Lo strutto contro l'olio: cosa cambia davvero

Lo strutto contiene una percentuale piu alta di grassi saturi, che durante la lievitazione e la cottura creano una struttura della glute piu friabile. La piadina risulta quasi sfoglia, con quelle lamine delicate che si spezzano fra i denti. L'impasto rimane anche meno appiccaticcio durante la lavorazione e piu facile da stendere se sei alle prime armi.

L'olio, che contiene principalmente grassi monoinsaturi, non crea la stessa stratificazione e tiene l'impasto piu compatto. La piadina risulta piu elastica, masticabile, capace di contenere i ripieni senza rompersi. La cottura richiede un fuoco un po' piu vivo: con lo strutto tendi naturalmente a bruciare meno perche il grasso solidifica presto; con l'olio la crosta si forma piu tardi e hai un margine piu stretto tra la perfezione e il bruciato.

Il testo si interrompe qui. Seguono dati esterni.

(* ===== verification/CString.v ===== *)
(** * String functions

    [apps/doom/innigkeit_libc.c]: the string functions from [strcpy] to [strtok],
    and [bzero], [bcopy] and [bcmp], over the process memory.  [char] is signed on the target, so a byte read
    through a [char *] is compared through [s8].  Each function is total: it
    returns, or faults on the first access to an unmapped address. *)

From S2P Require Import Prelude Machine Memory.

(** ** Operations *)

(** The loop that advances [p] while the byte there is not nul and [cond] holds of it. *)
Definition scan_while (cond : Z -> ST mem bool) (p : Z) : ST mem Z :=
  while (fun p =>
           c ← load8 p;
           if c =? 0 then mret (inr p)
           else (b ← cond c; if (b : bool) then mret (inl (p + 1)) else mret (inr p))) p.

(** The copying loop of [strcpy]: the terminating nul is copied too. *)
Definition copy_through_nul (d s : Z) : ST mem unit :=
  while (fun '(d, s) =>
           c ← load8 s;
           store8 d c;;
           if c =? 0 then mret (inr tt) else mret (inl (d + 1, s + 1))) (d, s).

Definition strcpy (dst src : Z) : ST mem Z :=
  copy_through_nul dst src;;
  mret dst.

Definition strncpy (dst src n : Z) : ST mem Z :=
  i ← while (fun i =>
               if i <? n then
                 (c ← load8 (src + i);
                  if c =? 0 then mret (inr i)
                  else (store8 (dst + i) c;; mret (inl (i + 1))))
               else mret (inr i)) 0;
  while (fun i =>
           if i <? n then (store8 (dst + i) 0;; mret (inl (i + 1)))
           else mret (inr tt)) i;;
  mret dst.

Definition strcat (dst src : Z) : ST mem Z :=
  d ← scan_while (fun _ => mret true) dst;
  copy_through_nul d src;;
  mret dst.

Definition strncat (dst src n : Z) : ST mem Z :=
  d ← scan_while (fun _ => mret true) dst;
  d' ← while (fun '(n, d, s) =>
                if n =? 0 then mret (inr d)
                else
                  (c ← load8 s;
                   store8 d c;;
                   if c =? 0 then mret (inr (d + 1))
                   else mret (inl (n - 1, d + 1, s + 1)))) (n, d, src);
  store8 d' 0;;
  mret dst.

Definition strlen (s : Z) : ST mem Z :=
  p ← scan_while (fun _ => mret true) s;
  mret (p - s).

Definition strchr (s c : Z) : ST mem Z :=
  while (fun s =>
           b ← load8 s;
           if b =? 0 then mret (inr (if c =? 0 then s else 0))
           else if s8 b =? s8 c then mret (inr s)
           else mret (inl (s + 1))) s.

Definition strrchr (s c : Z) : ST mem Z :=
  while (fun '(s, last) =>
           b ← load8 s;
           if b =? 0 then mret (inr last)
           else mret (inl (s + 1, if s8 b =? s8 c then s else last))) (s, 0).

Definition strstr (haystack needle : Z) : ST mem Z :=
  n0 ← load8 needle;
  if n0 =? 0 then mret haystack
  else
    nl ← strlen needle;
    while (fun h =>
             b ← load8 h;
             if b =? 0 then mret (inr 0)
             else
               (r ← memcmp h needle nl;
                if r =? 0 then mret (inr h) else mret (inl (h + 1)))) haystack.

(** [strtok]; the static [saved] is an argument and a result. *)
Definition strtok (str delim saved : Z) : ST mem (Z * Z) :=
  let saved := if str =? 0 then saved else str in
  if saved =? 0 then mret (0, saved)
  else
    saved ← scan_while (fun c => r ← strchr delim (s8 c); mret (negb (r =? 0))) saved;
    c ← load8 saved;
    if c =? 0 then mret (0, saved)
    else
      let tok := saved in
      saved ← scan_while (fun c => r ← strchr delim (s8 c); mret (r =? 0)) saved;
      c ← load8 saved;
      if c =? 0 then mret (tok, saved)
      else (store8 saved 0;; mret (tok, saved + 1)).

Definition bzero (s n : Z) : ST mem unit := memset s 0 n.
Definition bcopy (src dst n : Z) : ST mem unit := memmove dst src n.
Definition bcmp (s1 s2 n : Z) : ST mem Z := memcmp s1 s2 n.

(** ** Reference functions on byte lists *)

(** Index of the first byte equal to [c]. *)
Fixpoint index_of (c : Z) (s : list Z) : option Z :=
  match s with
  | [] => None
  | x :: s' => if x =? c then Some 0 else option_map Z.succ (index_of c s')
  end.

(** Index of the last byte equal to [c]. *)
Fixpoint last_index_of (c : Z) (s : list Z) : option Z :=
  match s with
  | [] => None
  | x :: s' =>
      match last_index_of c s' with
      | Some i => Some (i + 1)
      | None => if x =? c then Some 0 else None
      end
  end.

Fixpoint is_prefix (n s : list Z) : bool :=
  match n, s with
  | [], _ => true
  | _, [] => false
  | x :: n', y :: s' => (x =? y) && is_prefix n' s'
  end.

(** Index of the first occurrence of [n] in [s]. *)
Fixpoint find_sub (n s : list Z) : option Z :=
  match s with
  | [] => None
  | _ :: s' => if is_prefix n s then Some 0 else option_map Z.succ (find_sub n s')
  end.

Definition is_delim (ds : list Z) (c : Z) : bool := existsb (Z.eqb c) ds.

Fixpoint drop_while {A} (f : A -> bool) (l : list A) : list A :=
  match l with
  | [] => []
  | x :: l' => if f x then drop_while f l' else l
  end.

Fixpoint take_while {A} (f : A -> bool) (l : list A) : list A :=
  match l with
  | [] => []
  | x :: l' => if f x then x :: take_while f l' else []
  end.

(** The next token of [s] and what is left after it and its delimiter. *)
Definition next_token (ds s : list Z) : option (list Z * list Z) :=
  match drop_while (is_delim ds) s with
  | [] => None
  | t => Some (take_while (fun c => negb (is_delim ds c)) t,
               drop 1 (drop_while (fun c => negb (is_delim ds c)) t))
  end.
Lemma fmul_comm x y : fmul x y = fmul y x.
Proof.
  destruct x as [s|s| |s m e], y as [s'|s'| |s' m' e']; unfold fmul; simpl; try done;
    try (now rewrite xorb_comm). now rewrite xorb_comm, Pos.mul_comm, Z.add_comm.
Qed.

Lemma fmul_opp_r x y : fmul x (fopp y) = fopp (fmul x y).
Proof. now rewrite fmul_comm, fmul_opp_l, fmul_comm. Qed.

Lemma fdiv_opp_l x y : fdiv (fopp x) y = fopp (fdiv x y).
Proof.
  destruct x as [s|s| |s m e], y as [s'|s'| |s' m' e']; unfold fdiv, fopp; simpl; try done;
    try (now rewrite negb_xorb_l).
  destruct (SFdiv_core_binary _ _ _ _ _ _) as [[q eq] l]. rewrite <- negb_xorb_l. apply round_aux_opp.
Qed.

Lemma fopp_opp x : fopp (fopp x) = x.
Proof. destruct x; simpl; now rewrite ?negb_involutive. Qed.

Lemma normalize_opp m e : feq (binary_normalize 53 1024 (- m) e false) (fopp (binary_normalize 53 1024 m e false)).
Proof.
  destruct m as [|m|m]; simpl; [done|..]; unfold binary_round;
    destruct (shl_align _ _ _); now rewrite <- round_aux_opp.
Qed.

Lemma fadd_opp x y : feq (fadd (fopp x) (fopp y)) (fopp (fadd x y)).
Proof.
  destruct x as [s|s| |s m e], y as [s'|s'| |s' m' e']; try (now destruct s, s'); try done.
  unfold fadd, fopp at 1 2, SFadd, SFopp. rewrite <- normalize_opp.
  match goal with |- feq (binary_normalize _ _ ?a _ _) (binary_normalize _ _ ?b _ _) =>
    replace a with b by (destruct s, s'; simpl; lia) end. reflexivity.
Qed.

(** Negation turns the order around. *)
Lemma compare_opp x y : SFcompare (fopp x) (fopp y) = SFcompare y x.
Proof.
  destruct x as [s|s| |s m e], y as [s'|s'| |s' m' e']; try done; try (now destruct s);
    try (now destruct s'); try (now destruct s, s').
  simpl. rewrite (Z.compare_antisym e e').
  change (Pos.compare_cont Eq m m') with (m ?= m')%positive.
  change (Pos.compare_cont Eq m' m) with (m' ?= m)%positive. rewrite (Pos.compare_antisym m m').
  destruct s, s'; simpl; try done; destruct (e ?= e'), (m ?= m')%positive; done.
Qed.
Lemma feqb_int x y a b : is_int x a -> is_int y b -> feqb x y = (a =? b).
Proof.
  intros Hx Hy. destruct (is_int_proper x a Hx) as (k & Hk & Hu), (is_int_proper y b Hy) as (k' & Hk' & Hu').
  destruct (Hu (Z.min k k') ltac:(lia)) as [Px Ux], (Hu' (Z.min k k') ltac:(lia)) as [Py Uy].
  unfold feqb, SFeqb. rewrite (compare_spec _ _ _ Px Py), Ux, Uy.
  rewrite <- Zmult_compare_compat_r by (pose proof (pow2_pos (- Z.min k k') ltac:(lia)); lia).
  rewrite Z.eqb_compare. now destruct (a ?= b).
Qed.

Lemma half_bits n : 0 <= n -> n = 2 * Z.shiftr n 1 + Z.land n 1 /\ 0 <= Z.shiftr n 1 /\ 0 <= Z.land n 1 < 2.
Proof.
  intros Hn. rewrite Z.shiftr_div_pow2 by lia. change 1 with (Z.ones 1) at 2 4 5.
  rewrite Z.land_ones by lia. change (2 ^ 1) with 2.
  pose proof (Z.div_mod n 2 ltac:(lia)). pose proof (Z.mod_pos_bound n 2 ltac:(lia)).
  pose proof (Z.div_pos n 2 ltac:(lia) ltac:(lia)). lia.
Qed.
(* ===== verification/Process.v ===== *)
(** * The process and its system calls

    The static state of [apps/doom/innigkeit_libc.c] and the wrappers of
    [apps/doom/syscalls.zig] that the C code calls.  The kernel is a parameter:
    [Kernel] gives, for each system call, its raw [isize] result and what it
    delivers to user memory; [KernelLaws] states what the kernel documents of
    the calls ([library/innigkeit/syscall.zig], [innigkeit_syscalls.h]). *)

From S2P Require Import Prelude Machine Memory.

(** ** The system-call interface *)

Record fb_info := FbInfo { fb_width : Z; fb_height : Z; fb_pitch : Z; fb_bpp : Z }.

Class Kernel := {
  kst : Type;
  (** [write] on fd 1 of the given bytes. *)
  sys_write : list Z -> kst -> Z * kst;
  (** [mmap] of a size with protection bits, in an address space with the given
      mapped ranges. *)
  sys_mmap : list (Z * Z) -> Z -> Z -> kst -> Z * kst;
  (** [framebuffer_map]: the description of the display and what its memory shows. *)
  sys_framebuffer_map : list (Z * Z) -> kst -> (Z * fb_info * list Z) * kst;
  sys_uptime_ms : kst -> Z * kst;
  (** [blk_read]: byte offset and buffer length; the bytes copied out. *)
  sys_blk_read : Z -> Z -> kst -> (Z * list Z) * kst;
  (** [initfs_read]: file name and buffer length; the bytes copied out. *)
  sys_initfs_read : list Z -> Z -> kst -> (Z * list Z) * kst;
  sys_kbd_read : Z -> kst -> (Z * list Z) * kst
}.

(** [mmap] rounds its size up to whole pages. *)
Definition page_round (n : Z) : Z := (n + 4095) / 4096 * 4096.

Class KernelLaws (K : Kernel) : Prop := {
  (** A successful [mmap] returns a page-aligned range of user addresses that
      no earlier mapping contains. *)
  mmap_fresh : forall rs n prot k a k',
    sys_mmap rs n prot k = (a, k') -> 0 < a ->
    0 < n /\ a mod 4096 = 0 /\ a + page_round n <= 2 ^ 47 /\
    (forall q, a <= q < a + page_round n -> existsb (in_region q) rs = false);
  (** A successful [framebuffer_map] returns such a range too, of the size of
      the display's memory, and 32-bit dimensions. *)
  framebuffer_fresh : forall rs k a i px k',
    sys_framebuffer_map rs k = ((a, i, px), k') -> 0 <= a ->
    0 < a /\ a + page_round (fb_pitch i * fb_height i) <= 2 ^ 47 /\
    (forall q, a <= q < a + page_round (fb_pitch i * fb_height i) -> existsb (in_region q) rs = false) /\
    Zlen px <= page_round (fb_pitch i * fb_height i) /\
    0 <= fb_width i < 2 ^ 32 /\ 0 <= fb_height i < 2 ^ 32 /\ 0 <= fb_pitch i < 2 ^ 32;
  (** A successful read delivers as many bytes as it reports, at most the
      buffer's length. *)
  blk_read_bytes : forall off n k r l k',
    sys_blk_read off n k = ((r, l), k') -> 0 <= r ->
    r = Zlen l /\ r <= n /\ Forall byte_ok l;
  initfs_read_bytes : forall name n k r l k',
    sys_initfs_read name n k = ((r, l), k') -> 0 <= r -> 0 < n ->
    r = Zlen l /\ r <= n /\ Forall byte_ok l;
  (** With a buffer length of zero only the size of the file is reported. *)
  initfs_stat : forall name k r l k',
    sys_initfs_read name 0 k = ((r, l), k') -> l = [];
  kbd_read_bytes : forall n k r l k',
    sys_kbd_read n k = ((r, l), k') -> 0 <= r ->
    r = Zlen l /\ r <= n /\ Forall byte_ok l
}.

(** What the kernel's devices hold, and how the calls relate to it: the text on
    the console, the data disk and the files of the initfs archive. *)
Class KernelData (K : Kernel) := {
  console : kst -> list Z;
  disk : kst -> list Z;
  initfs : kst -> list Z -> option (list Z);
  same_media (k k' : kst) : Prop :=
    disk k' = disk k /\ forall name, initfs k' name = initfs k name;
  (** [write] appends the bytes it takes, or nothing. *)
  write_console : forall l k r k',
    sys_write l k = (r, k') -> same_media k k' /\ r <= Zlen l /\
    console k' = console k ++ (if 0 <? r then take (Z.to_nat r) l else []);
  mmap_media : forall rs n prot k r k',
    sys_mmap rs n prot k = (r, k') -> same_media k k';
  (** [blk_read] delivers bytes of the disk at the offset. *)
  blk_read_disk : forall off n k r l k',
    sys_blk_read off n k = ((r, l), k') -> same_media k k' /\
    (0 <= r -> l = take (Z.to_nat r) (drop (Z.to_nat off) (disk k)));
  (** [initfs_read] fails on an unknown name; it reports the size when the
      buffer is empty and delivers the beginning of the file otherwise. *)
  initfs_read_file : forall name n k r l k',
    0 <= n -> sys_initfs_read name n k = ((r, l), k') -> same_media k k' /\
    match initfs k name with
    | None => r < 0
    | Some data => if n =? 0 then r = Zlen data
                   else l = take (Z.to_nat n) data /\ r = Zlen l
    end;
  (** Only [write] shows on the console. *)
  mmap_quiet : forall rs n prot k, console (sys_mmap rs n prot k).2 = console k;
  blk_quiet : forall off n k, console (sys_blk_read off n k).2 = console k
}.

(** [k'] differs from [k] neither in its media nor in its console. *)
Definition calm {K : Kernel} {D : KernelData K} (k k' : kst) : Prop := same_media k k' /\ console k' = console k.

(** ** The layout of the program image

    The addresses the linker and the compiler gave the static and local arrays
    of the C files, and their string literals. *)

Class Layout := {
  printf_buf : Z;
  errno_val : Z;
  lit : list Z -> Z;
  loc_ch : Z;
  loc_assert_buf : Z;
  loc_header : Z;
  loc_hdr12 : Z;
  loc_name : Z;
  loc_raw : Z
}.

(** ** The state of the process *)

Record heap := Heap { heap_base : Z; heap_used : Z; heap_cap : Z }.

Record MemFile := mkMemFile {
  f_data : Z;
  f_size : Z;
  f_pos : Z;
  f_in_use : bool;
  f_eof : bool
}.

Section proc.
Context {K : Kernel}.

Record proc := Proc {
  p_mem : mem;
  p_heap : heap;
  p_files : list MemFile;
  p_kst : kst
}.

Definition set_mem (m : mem) (s : proc) : proc := Proc m (p_heap s) (p_files s) (p_kst s).
Definition set_heap (h : heap) (s : proc) : proc := Proc (p_mem s) h (p_files s) (p_kst s).
Definition set_files (f : list MemFile) (s : proc) : proc := Proc (p_mem s) (p_heap s) f (p_kst s).
Definition set_kst (k : kst) (s : proc) : proc := Proc (p_mem s) (p_heap s) (p_files s) k.

Definition in_mem {A} (c : ST mem A) : ST proc A := zoom p_mem set_mem c.
Definition in_kernel {A} (c : ST kst A) : ST proc A := zoom p_kst set_kst c.

Definition get_heap : ST proc heap := fun s => Ret (p_heap s) s.
Definition put_heap (h : heap) : ST proc unit := fun s => Ret tt (set_heap h s).
Definition get_files : ST proc (list MemFile) := fun s => Ret (p_files s) s.
Definition put_files (f : list MemFile) : ST proc unit := fun s => Ret tt (set_files f s).

(** ** The wrappers of syscalls.zig *)

(** [Syscall.decode]: a negative result is an error. *)
Definition decode (r : Z) : option Z := if 0 <=? r then Some r else None.

(** [rawWrite]: repeat [write] until every byte is taken; [false] on an error
    or on a write of no byte. *)
Definition raw_write (l : list Z) : ST kst bool :=
  while (fun rest =>
           match rest with
           | [] => mret (inr true)
           | _ =>
               fun k =>
                 let '(r, k') := sys_write rest k in
                 match decode r with
                 | None => Ret (inr false) k'
                 | Some w =>
                     if w =? 0 then Ret (inr false) k'
                     else if w <=? Zlen rest then Ret (inl (drop (Z.to_nat w) rest)) k'
                     else Fault
                 end
           end) l.

(** [innigkeit_write] of the bytes [l]: [Writer.print] formats through a buffer
    of 4096 bytes and fails when the text does not fit. *)
Definition write_out (l : list Z) : ST proc Z :=
  if Zlen l =? 0 then mret 0
  else if 4096 <? Zlen l then mret (-5)
  else
    ok ← in_kernel (raw_write l);
    if (ok : bool) then mret (Zlen l) else mret (-5).

Definition innigkeit_write (buf len : Z) : ST proc Z :=
  if (buf =? 0) || (len =? 0) then mret 0
  else
    l ← in_mem (load_bytes buf len);
    write_out l.

Definition innigkeit_exit {A} (code : Z) : ST proc A := exit_with (u64 code).

Definition innigkeit_mmap (size : Z) : ST proc Z := fun s =>
  let '(r, k') := sys_mmap (regions (p_mem s)) size 3 (p_kst s) in
  match decode r with
  | None => Ret 0 (set_kst k' s)
  | Some addr =>
      if addr =? 0 then Ret 0 (set_kst k' s)
      else Ret addr (set_kst k' (set_mem (map_region (p_mem s) addr (page_round size)) s))
  end.

(** [innigkeit_framebuffer_map]: the pixel pointer and the [info] it fills, or
    [None] for a null pointer. *)
Definition innigkeit_framebuffer_map : ST proc (option (Z * fb_info)) := fun s =>
  let '((r, i, px), k') := sys_framebuffer_map (regions (p_mem s)) (p_kst s) in
  match decode r with
  | None => Ret None (set_kst k' s)
  | Some va =>
      if va =? 0 then Fault
      else
        let m := map_region (p_mem s) va (page_round (fb_pitch i * fb_height i)) in
        Ret (Some (va, i)) (set_kst k' (set_mem (poke_list m va px) s))
  end.

Definition innigkeit_uptime_ms : ST proc Z := fun s =>
  let '(r, k') := sys_uptime_ms (p_kst s) in Ret (u64 r) (set_kst k' s).

(** The result of a read whose bytes were copied to [buf]. *)
Definition deliver (buf : Z) (r : Z) (l : list Z) (err : Z) : ST proc Z :=
  match decode r with
  | None => mret err
  | Some got => in_mem (store_bytes buf l);; mret got
  end.

Definition innigkeit_blk_read (byte_offset buf len : Z) : ST proc Z := fun s =>
  let '((r, l), k') := sys_blk_read byte_offset len (p_kst s) in
  deliver buf r l (-1) (set_kst k' s).

(** The name's length must fit the 32-bit field of the request; the kernel
    copies the name from user memory. *)
Definition initfs_call (name : list Z) (buf buf_len : Z) : ST proc Z := fun s =>
  let '((r, l), k') := sys_initfs_read name buf_len (p_kst s) in
  deliver buf r l (-2) (set_kst k' s).

Definition innigkeit_initfs_read (name name_len buf buf_len : Z) : ST proc Z :=
  guard_c (name_len <? 2 ^ 32);;
  nm ← in_mem (load_bytes name name_len);
  initfs_call nm buf buf_len.

Definition innigkeit_kbd_read (buf len : Z) : ST proc Z := fun s =>
  let '((r, l), k') := sys_kbd_read len (p_kst s) in
  deliver buf r l 0 (set_kst k' s).

End proc.

(** ** Equations *)

Section equations.
Context {K : Kernel}.

Lemma in_mem_ret {A} (c : ST mem A) s a m' :
  c (p_mem s) = Ret a m' -> in_mem c s = Ret a (set_mem m' s).
Proof. intros H. unfold in_mem, zoom. now rewrite H. Qed.

Lemma in_mem_fault {A} (c : ST mem A) s : c (p_mem s) = Fault -> in_mem c s = Fault.
Proof. intros H. unfold in_mem, zoom. now rewrite H. Qed.

(** A computation that leaves memory as it is leaves the process as it is. *)
Lemma in_mem_read {A} (c : ST mem A) s a :
  c (p_mem s) = Ret a (p_mem s) -> in_mem c s = Ret a s.
Proof. intros H. erewrite in_mem_ret by exact H. now destruct s. Qed.

Lemma set_mem_id s : set_mem (p_mem s) s = s.
Proof. now destruct s. Qed.

End equations.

Sul sapore, lo strutto porta con se una nota di grasso percettibile, quasi un retrogusto di brodo di carne. L'olio rimane neutro o leggero a oliva se usi un extravergine. Nessuno dei due e falso o meno autentico: dipende da cosa vuoi dalla piadina.

L'errore da non fare

L'errore piu comune e sostituire il grasso senza ricalcolare l'acqua. Se togli lo strutto e metti l'olio direttamente nella stessa quantita, l'impasto diventera troppo asciutto e duro, impossibile da stendere. Lo strutto assorbe e trattiene l'acqua in modo diverso dall'olio. La seconda trappola e cuocere lo strutto fresco come se fosse olio: lo strutto a temperatura alta brucia piu rapidamente e ruba il sapore pulito della piadina. La terza e aspettarsi che la piadina lieviti come il pane: con soli 3 grammi di lievito, qui la lievitazione e una pausa che facilita la distensione dell'impasto, non una moltiplicazione della massa.

Il commento di Renato

Nel 1989, quando ho cominciato a lavorare con mio nonno, lui non misurava nulla. Lo strutto arrivava dal macellaio in un pezzo bianco e freddo, lo scaldava piano in un tegame di rame e lo versava caldo nella fontana di farina. L'impasto puzzava di maiale vivo, di grasso, di un odore che adesso scompare. Ricordo di aver domandato una sola volta se potevamo usare l'olio, e lui non mi ha risposto: ha continuato a impastare. Solo la sera mi ha detto che l'olio viene dai paesi lontani e la piadina deve sapere di qui.

Adesso so che non era provincialismo. Era il fatto che lo strutto era il grasso che aveva, che tutti avevano, e che la piadina con quello strutto non era una ricetta da copiare ma un modo di cucinare con quello che si poteva. Quando ho aperto il mio forno, ho usato l'olio per tre anni. Poi un cliente anziano mi ha chiesto una piadina fatta come sua nonna la faceva, e ho rimesso lo strutto sulla piastra. Il sapore mi e tornato addosso come una memoria muscolare. Adesso tengo entrambi: lo strutto per chi vuole la piadina friabile e nostalgica, l'olio per chi preferisce qualcosa di piu leggero e moderno. Non e un compromesso. E riconoscere che una ricetta non appartiene a una sola versione, ma a tutte quelle che la gente desidera ricordare.